There are two reasons for this. First is the emergence of the biofuels industry. A rise in the oil price makes it more profitable for farmers to divert crop production into biofuels. The resultant shortage of maize, soya and sugar beet pushes all food prices up. So the expectation of an elevated oil price translates into high and rising food prices.
Second, the hugely growing and rapidly urbanising populations of China, India and Africa are fuelling demand for protein. This global demand shift is mainly in favour of poultry, followed by dairy and then, to a lesser extent, pork.
"The SA agriculture sector has, for the first time in 30 years, a prospect of rising selling prices and this is underpinned by demand which is very close to home," says Stellenbosch University professor Nick Vink.
A few years ago, local economists expected SA's food exports to other countries in Africa to overtake those to Europe by 2020. Instead, it happened last year.
"Ten years ago, when we told the agriculture sector that this day would come, they thought we were mad, because SA exports mainly fruit and wine to the rest of Africa - the same products we export to Europe, some of the wealthiest markets in the world," says Vink.
He contributes to the Bureau for Food & Agriculture Policy, a consortium of which Pretoria University and the Western Cape department of agriculture's Elsenburg research facility are part.
The bureau's most recent forecast is that SA's total output of animal products will rise from 200 index points to 260 by 2022, mainly because of the increased demand for poultry from within SA. Over the same period, SA's output of table grapes, apples and pears is expected to climb steeply from 140 to 180 index points while total field crop production will rise more slowly from 150 to 170.
Even taking account of rising input costs, the bureau expects SA's net farm income to climb steadily from around 400 index points now to 500 index points by 2022, assuming oil prices remain fairly contained.

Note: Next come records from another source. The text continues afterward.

(** Entry [(m, p)] of the transposed view is the time series of the cell. *)
Lemma transpose120_series n_series n_parallel cube : forall m p col,
  at2 (transpose120 n_series n_parallel cube) m p = Some col ->
  forall t, col !! t = at3 cube t m p.
Proof.
  induction cube as [|g cube IH]; intros m p col Hcol t.
  - unfold at2, transpose120 in Hcol. simpl in Hcol.
    destruct (replicate n_series (replicate n_parallel []) !! m)
      as [row|] eqn:Hm; [|done].
    apply lookup_replicate in Hm as [-> _]. simpl in Hcol.
    apply lookup_replicate in Hcol as [-> _]. by destruct t.
  - rewrite transpose120_cons, zip_with2_at2 in Hcol.
    destruct (at2 g m p) as [x|] eqn:Hx; simpl in Hcol; [|done].
    destruct (at2 (transpose120 n_series n_parallel cube) m p)
      as [c|] eqn:Hc; simpl in Hcol; [|done].
    injection Hcol as <-. destruct t as [|t]; simpl.
    + unfold at3. simpl. by rewrite Hx.
    + rewrite (IH m p c Hc t). reflexivity.
Qed.

Lemma transpose120_shape n n_series n_parallel cube :
  shape3 n n_series n_parallel cube ->
  shape2 n_series n_parallel (transpose120 n_series n_parallel cube) /\
  Forall (Forall (fun col => length col = n))
    (transpose120 n_series n_parallel cube).
Proof.
  revert n. induction cube as [|g cube IH]; intros n [Hl Hall].
  - simpl in Hl. subst n. simpl. split; [apply shape2_replicate |].
    by apply Forall_replicate, Forall_replicate.
  - destruct n as [|n]; [done |]. apply Forall_cons in Hall as [Hg Hall].
    destruct (IH n) as [[Htl Htr] Hcols]; [split; [by injection Hl | done] |].
    destruct Hg as [Hgl Hgr].
    rewrite transpose120_cons. split; [split |].
    + rewrite length_zip_with, Hgl, Htl. apply Nat.min_id.
    + apply Forall_lookup. intros m row Hm.
      apply lookup_zip_with_Some in Hm as (ra & rb & -> & Hra & Hrb).
      rewrite Forall_lookup in Hgr. rewrite Forall_lookup in Htr.
      rewrite length_zip_with, (Hgr _ _ Hra), (Htr _ _ Hrb).
      apply Nat.min_id.
    + apply Forall_lookup. intros m row Hm.
      apply lookup_zip_with_Some in Hm as (ra & rb & -> & Hra & Hrb).
      apply Forall_lookup. intros p col Hp.
      apply lookup_zip_with_Some in Hp as (x & c & -> & Hx & Hc).
      simpl. f_equal.
      rewrite Forall_lookup in Hcols. specialize (Hcols _ _ Hrb).
      rewrite Forall_lookup in Hcols. exact (Hcols _ _ Hc).
Qed.

Lemma join_at n_rows cols rows' m p :
  shape2 n_rows cols rows' -> p < cols ->
  mjoin rows' !! (m * cols + p) = at2 rows' m p.
Proof.
  intros [_ Hall] Hp. apply option_eq. intros x.
  rewrite (join_lookup_Some_same_length' cols) by done.
  unfold at2. destruct (rows' !! m) as [row|]; simpl.
  - split; [intros (l & [= <-] & Hl); done | intros Hl; eauto].
  - split; [intros (l & [=] & _) | done].
Qed.

Lemma join_shape n_rows cols rows' :
  shape2 n_rows cols rows' -> length (mjoin rows') = n_rows * cols.
Proof.
  intros [Hl Hall]. rewrite length_join, (sum_list_fmap_same cols) by done.
  by rewrite Hl.
Qed.

Lemma size2_shape n_rows cols rows' :
  shape2 n_rows cols rows' -> size2 rows' = n_rows * cols.
Proof.
  intros [Hl Hall]. unfold size2.
  rewrite (sum_list_fmap_same cols) by done. by rewrite Hl.
Qed.

(** Cutting the concatenation of rows of one length gives the rows back. *)
Lemma chunk_join cols rows c row :
  Forall (fun r => length r = cols) rows -> rows !! c = Some row ->
  chunk cols (mjoin rows) c = row.
Proof.
  intros Hall Hc. apply list_eq. intros t. unfold chunk.
  rewrite lookup_take, lookup_drop.
  assert (length row = cols) as Hlen.
  { rewrite Forall_lookup in Hall. eauto. }
  case_decide as Ht.
  - apply option_eq. intros x.
    rewrite (join_lookup_Some_same_length' cols) by done.
    rewrite Hc. split; [intros (l & [= <-] & Hl); done | eauto].
  - symmetry. apply lookup_ge_None. lia.
Qed.
End FlattenFacts.

Section FlattenCells.
Context {F : Type} `{Arith F}.
Variables n_series n_parallel : nat.

Lemma flat_index_lt m p :
  m < n_series -> p < n_parallel -> m * n_parallel + p < n_series * n_parallel.
Proof. nia. Qed.

Lemma flatten_cells_run (ipack : list F) cells :
  shape3 (length ipack) n_series n_parallel cells -> 0 < length ipack ->
  exists cells2,
    flatten_cells n_series n_parallel ipack cells = Ok cells2 /\
    length cells2 = n_series * n_parallel /\
    Forall (fun row => length row = length ipack) cells2 /\
    (forall m p t, m < n_series -> p < n_parallel ->
       at2 cells2 (m * n_parallel + p) t = at3 cells t m p).
Proof.
  intros Hs HT. pose proof Hs as [Hl Hall].
  destruct (lookup_lt_is_Some_2 cells 0) as [g0 Hg0]; [lia |].
  assert (shape2 n_series n_parallel g0) as Hg0s.
  { rewrite Forall_lookup in Hall. eauto. }
  destruct (transpose120_shape _ _ _ _ Hs) as [Htr Hcols].
  set (tr := transpose120 n_series n_parallel cells) in *.
  assert (shape2 (n_series * n_parallel) (length ipack) (mjoin tr)) as Hrows.
  { split; [by eapply join_shape |]. by apply Forall_join. }
  unfold flatten_cells, index. rewrite Hg0. simpl.
  unfold reshape2. fold tr.
  rewrite (size2_shape _ _ _ Hg0s).
  rewrite decide_True by (by eapply join_shape).
  eexists. split; [reflexivity |].
  assert (forall c, c < n_series * n_parallel ->
            exists row, mjoin tr !! c = Some row /\
              chunk (length ipack) (mjoin (mjoin tr)) c = row) as Hchunk.
  { intros c Hc. destruct (lookup_lt_is_Some_2 (mjoin tr) c) as [row Hrow].
    { by rewrite (shape2_length _ _ _ Hrows). }
    exists row. split; [done |]. eapply chunk_join; [|done]. apply Hrows. }
  split; [by rewrite length_fmap, length_seq |]. split.
  - apply Forall_fmap, Forall_forall. intros c Hc.
    apply elem_of_seq in Hc. destruct (Hchunk c) as (row & Hrow & Hck); [lia |].
    simpl. rewrite Hck. by eapply shape2_lookup.
  - intros m p t Hm Hp. pose proof (flat_index_lt m p Hm Hp) as Hc.
    destruct (Hchunk _ Hc) as (row & Hrow & Hck).
    unfold at2 at 1. rewrite list_lookup_fmap, lookup_seq_lt by done.
    simpl. rewrite Hck.
    rewrite (join_at n_series n_parallel) in Hrow by done.
    by apply (transpose120_series n_series n_parallel cells m p).
Qed.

At the beginning of the 2000s, net farm income moved in a band from around 100 to 300 index points. From 2010 to 2022, the band is expected to be between 300 and 400 - that's a good doubling of net farm income relative to the early 2000s.
However, Vink is frustrated because farmers are only replacing and maintaining their existing capital stock. "We are not witnessing additional investment into plant. SA farmers will expand only to meet demand from the SA market," he says. "They are not gearing up to serve the [rest of the] African market."

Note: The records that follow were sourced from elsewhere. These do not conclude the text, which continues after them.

(** X8.  A [Stop] right after a [Stop] that returned no error removes
    nothing: when the empty string does not read as true it calls
    [InterfaceRemove] on no interface, and, whether it fails or not, it
    leaves the config of the receiver as the first [Stop] left it,
    without [volatile.last_state.created]. *)
Theorem Stop_twice_removes_once s s1 :
  IsTrue "" = false →
  Stop s = (None, s1) →
  n_config (net s1) !! "volatile.last_state.created" = None ∧
  n_config (net (Stop s1).2) = n_config (net s1) ∧
  ∃ calls, trace (Stop s1).2 = trace s1 ++ calls ∧ removals calls = [].
Proof.
  intros Hempty HStop.
  pose proof (Stop_ok_config s s1 HStop) as Hcfg.
  assert (Hgone : n_config (net s1) !! "volatile.last_state.created" = None).
  { rewrite Hcfg. apply lookup_delete_eq. }
  split; [done|]. split.
  - unfold Stop. run.
    rewrite (delete_id _ _ Hgone).
    destruct (_ && _ && _); run.
    + destruct (InterfaceRemove _ _) as [h1 [e1|]]; run; [done|].
      destruct (_ && _); run.
      * destruct (SetMTU _ _ _) as [h2 [e1|]]; run; [done|].
        by destruct (UpdateNetwork _ _ _ _) as [c1 [e1|]]; run.
      * by destruct (UpdateNetwork _ _ _ _) as [c1 [e1|]]; run.
    + destruct (_ && _); run.
      * destruct (SetMTU _ _ _) as [h2 [e1|]]; run; [done|].
        by destruct (UpdateNetwork _ _ _ _) as [c1 [e1|]]; run.
      * by destruct (UpdateNetwork _ _ _ _) as [c1 [e1|]]; run.
  - destruct (Stop_removals s1) as (calls & Htr & Hrm).
    exists calls. split; [done|]. rewrite Hrm.
    assert (Hget : get (n_config (net s1)) "volatile.last_state.created" = "").
    { unfold get. by rewrite Hgone. }
    rewrite Hget, Hempty. by rewrite andb_false_r.
Qed.

(** X9.  [Stop] never resets the MTU of an interface it removed: when an
    interface that was removed without error is gone, a [Stop] that called
    [InterfaceRemove] makes no call of [SetMTU]. *)
Theorem Stop_resets_MTU_only_of_what_remains s :
  RemoveRemoves Host →
  let '(err, s') := Stop s in
  ∃ calls, trace s' = trace s ++ calls ∧
    (removals calls = [] ∨ ∀ name mtu, CallSetMTU name mtu ∉ calls).
Proof.
  intros Hrr. unfold Stop. run.
  destruct (_ && _ && _); run.
  - destruct (InterfaceRemove _ _) as [h1 [e|]] eqn:Hrm; run.
    { eexists. rewrite <- !app_assoc. split; [done|]. right. in_calls. }
    rewrite (Hrr _ _ _ Hrm), andb_false_r. run.
    destruct (UpdateNetwork _ _ _ _) as [c1 [e|]]; run;
      (eexists; rewrite <- !app_assoc; split; [done|]; right; in_calls).
  - destruct (_ && _); run.
    + destruct (SetMTU _ _ _) as [h2 [e|]]; run.
      { eexists. rewrite <- !app_assoc. split; [done|]. by left. }
      destruct (UpdateNetwork _ _ _ _) as [c1 [e|]]; run;
        (eexists; rewrite <- !app_assoc; split; [done|]; by left).
    + destruct (UpdateNetwork _ _ _ _) as [c1 [e|]]; run;
        (eexists; rewrite <- !app_assoc; split; [done|]; by left).
Qed.


(** One step through [Update], given what [Stop] and [Start] add to the
    trace. *)
Ltac observe_step stop_observed start_observed :=
  match goal with
  | |- context [Stop ?s0] =>
      let H := fresh "Htr" in let Hl := fresh "Hlog" in let Hc := fresh "Hck" in
      destruct (stop_observed s0) as (? & H & Hl & Hc);
      destruct (Stop s0) as [[?|] ?]; cbn [fst snd trace] in H
  | |- context [Start ?s0] =>
      let H := fresh "Htr" in let Hl := fresh "Hlog" in let Hc := fresh "Hck" in
      destruct (start_observed s0) as (? & H & Hl & Hc);
      destruct (Start s0) as [[?|] ?]; cbn [fst snd trace] in H
  | |- context [common_update ?a ?b ?c ?n ?cl] =>
      destruct (common_update a b c n cl) as [[? ?] [?|]]
  | |- context [IsUsed ?n ?c] => destruct (IsUsed n c) as [[|] [?|]]
  | |- context [GetCreatedNetworks ?c] => destruct (GetCreatedNetworks c) as [?|?]
  | |- context [notifyDependentNetworks ?k ?n ?h ?c] =>
      destruct (notifyDependentNetworks k n h c) as [? ?]
  | |- context [scanProjects ?a ?b ?c] => destruct (scanProjects a b c)
  | |- context [bool_decide (Some ?e ≠ None)] =>
      change (bool_decide (Some e ≠ None)) with true
  | |- context [bool_decide (@None error ≠ None)] =>
      change (bool_decide (@None error ≠ None)) with false
  end.

(** X10.  [Update] checks in the database once per cluster, and only for
    a change of identity: it calls [n.IsUsed], once and before anything
    else, exactly when the change is to be applied (no error of
    [configChanged], a database update needed, the record not pending),
    the client type is normal and the changed keys include parent or
    vlan; it scans the created networks, once, exactly when moreover the
    network is not in use and [IsUsed] returned no error.  With the
    notification client type it makes neither call. *)
Theorem Update_checks_once_per_cluster s newNetwork targetNode clientType :
  let '(dbUpdateNeeeded, changedKeys, oldNetwork, cerr) :=
    configChanged (net s) newNetwork in
  let pending :=
    bool_decide (n_status (net s) = NetworkStatusPending)
    || bool_decide (n_localStatus (net s) = NetworkStatusPending) in
  let hostNameChanged :=
    StringInSlice "vlan" changedKeys || StringInSlice "parent" changedKeys in
  let '(isUsed, uerr) := IsUsed (net s) (cluster s) in
  let '(err, s') := Update newNetwork targetNode clientType s in
  ∃ calls, trace s' = trace s ++ calls ∧
    checks calls =
      if bool_decide (cerr = None) && dbUpdateNeeeded && negb pending
         && bool_decide (clientType = ClientTypeNormal) && hostNameChanged
      then CallIsUsed ::
           (if isUsed || bool_decide (uerr ≠ None) then [] else [CallGetCreatedNetworks])
      else [].
Proof.
  unfold Update. run.
  destruct (configChanged (net s) newNetwork) as [[[upd changedKeys] oldNetwork] cerr]. run.
  destruct cerr as [e|]; run.
  { destruct (IsUsed _ _) as [isUsed uerr]. eexists. split; done. }
  change (bool_decide (@None error = None)) with true.
  destruct upd; run; cycle 1.
  { destruct (IsUsed _ _) as [isUsed uerr]. eexists. split; done. }
  destruct (bool_decide _ || bool_decide _) eqn:Hpending; run.
  { destruct (IsUsed _ _) as [isUsed uerr].
    destruct (common_update _ _ _ _ _) as [[n1 c1] err]; run.
    eexists. rewrite <- !app_assoc. split; done. }
  destruct clientType;
    [change (bool_decide (ClientTypeNormal = ClientTypeNormal)) with true
    |change (bool_decide (ClientTypeNotification = ClientTypeNormal)) with false];
  destruct (0 <? length changedKeys)%nat eqn:Hlen;
  destruct (StringInSlice "vlan" changedKeys || StringInSlice "parent" changedKeys);
  run; unfold checkParentUse; run.
  all: try (destruct (IsUsed (net s) (cluster s)) as [[|] [?|]]; run).
  all: repeat (observe_step Stop_observed Start_observed; run).
  all: repeat match goal with H : trace _ = _ |- _ => rewrite H; clear H end.
  all: rewrite <- ?app_assoc; eexists; (split; [reflexivity|]).
  all: rewrite ?checks_app.
  all: repeat match goal with H : checks _ = [] |- _ => rewrite H; clear H end.
  all: reflexivity.
Qed.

John Purchase, CEO of the Agricultural Business Chamber, agrees that the opportunities look extremely good, but says farmers aren't investing in new expansion because of considerable policy uncertainty around land and water reform, the threat of further labour unrest and the near impossibility of getting any additional electricity supply connections on farms.
"Farmers are investing just to maintain the status quo, there are no big greenfield-type projects happening in SA," he says. Instead, given farmers' concerns over future land reform, they are diversifying their risk by investing in a big way in Mozambique and Zambia, especially in banana farms and sugar operations, to take advantage of the cheap water and labour.
Nearly all SA's listed poultry firms have invested elsewhere in Africa, buying into existing operations or starting new operations in places like Zambia, Mozambique, Uganda and Tanzania.
"They are moving quite skilfully into breeding operations and feed manufacture but are not fully involved in the whole farm-to-fork chain. That will come in time," says SA Poultry Association CEO Kevin Lovell. "For now it's about acquiring a toe-hold in a potential market."
The association's own models confirm that African countries exhibit a nutritional deficit and that chicken will be "the meat of the future in Africa". However, disposable incomes are still low by SA standards and while demand is picking up, the market will take some time to realise its full potential.
Lovell defends poultry farmers' failure to invest more in their local operations, blaming unfair imports for low prices and stagnant production.
"As long as the price of poultry in SA is under pressure [due to unfair imports], I don't see how the [bureau's] forecasts can be realised," he says. "The industry is neither viable nor growing at present, and until the unfair trade environment is resolved, the industry will be more concerned with survival than with expansion."
Having recently succeeded in getting government to raise tariffs on frozen chicken from Brazil, the industry has now petitioned SA's International Trade Administration Commission to investigate the dumping of frozen chicken by the UK, the Netherlands and Germany. SA does not impose any tariffs against EU chicken imports.
But Vink is unimpressed: "Poultry is the area with the biggest growth potential and SA is the only country on the continent with a modern, organised poultry industry. We've got the expertise and understanding of the market, yet what are we doing? Moaning about imports instead of investing in additional capacity to export into Africa."